On behalf of my associate editors and the editorial board, I am extremely delighted to be able to welcome you to the inaugural issue of the world's first journal dedicated to the study of sound and music in games.

The journal's objective is to present high-quality research concerning all areas of music and sound in games. It serves a diverse community of readers and authors, encompassing industry practitioners alongside scholars from disciplinary perspectives including anthropology, computer science, media/game studies, philosophy, psychology, and sociology, as well as musicology. As the journal of the Society for the Study of Sound and Music in Games, JSMG acts as a lively forum for the presentation and dissemination of knowledge, uniting theory and practice in this domain of musical-sonic activity.

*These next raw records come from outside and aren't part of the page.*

Lemma child_launch_exclusive_witness :
  exists w', wrun demo_claimed_wait [AClaim "b" "n2" 5 10] w' /\ ~ claims (AClaim "b" "n2" 5 10) "a".
Proof.
  assert (exists w', claim_next_child demo_claimed_wait "n2" 5 10 = Some ("b"%string, w'))
    as (w' & Hw) by (eexists; by vm_compute).
  exists w'. assert (wrun demo_claimed_wait [AClaim "b" "n2" 5 10] w') as Hr.
  { eapply wrun_cons; [by constructor | constructor]. }
  split; [done |].
  apply (child_launch_exclusive demo_claimed_wait [AClaim "b" "n2" 5 10] w' 0 (mkChild "a" (ChildClaimed "n1" 10)));
    [| done | done | set_solver | set_solver | | set_solver].
  - apply (bool_decide_eq_true_1 _). by vm_compute.
  - intros ? ? ? ? Hin. apply list_elem_of_singleton in Hin. simplify_eq. lia.
Defined.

My own first encounter with the academic study of video game audio began in 2012. After a decade as a composer and audio director for games, I was fortunate enough to have my rather speculative practice-based paper about compositional process accepted for the Royal Musical Association Ludomusicology Study Day at the University of Oxford. I had recently completed the score and the audio direction to Need for Speed: Shift 2 Unleashed (2011), and I was slowly re-emerging into the daylight from an intense four-year, two-game development cycle with Electronic Arts Inc. and Slightly Mad Studios. I felt sure I would be seen as an outsider. The study day proved remarkable for a number of reasons: the quality and diversity of the papers (mine excepted); the coming together of the industry and the academy; and the discussion that arose about the possible future direction of what was then a young domain of scholarly activity.

The subsequent years have seen this area of research become firmly established, with conferences, collaborations, and publications involving audiences, practitioners, and researchers across the globe. Not only has this scholarship expanded in volume, it has transcended traditional boundaries between disciplines and professions.

Today, therefore, marks another significant milestone—the launch of our journal. The editors and editorial board are extremely grateful for the support of the members of the Society for the Study of Sound and Music in Games and our publishers, the University of California Press.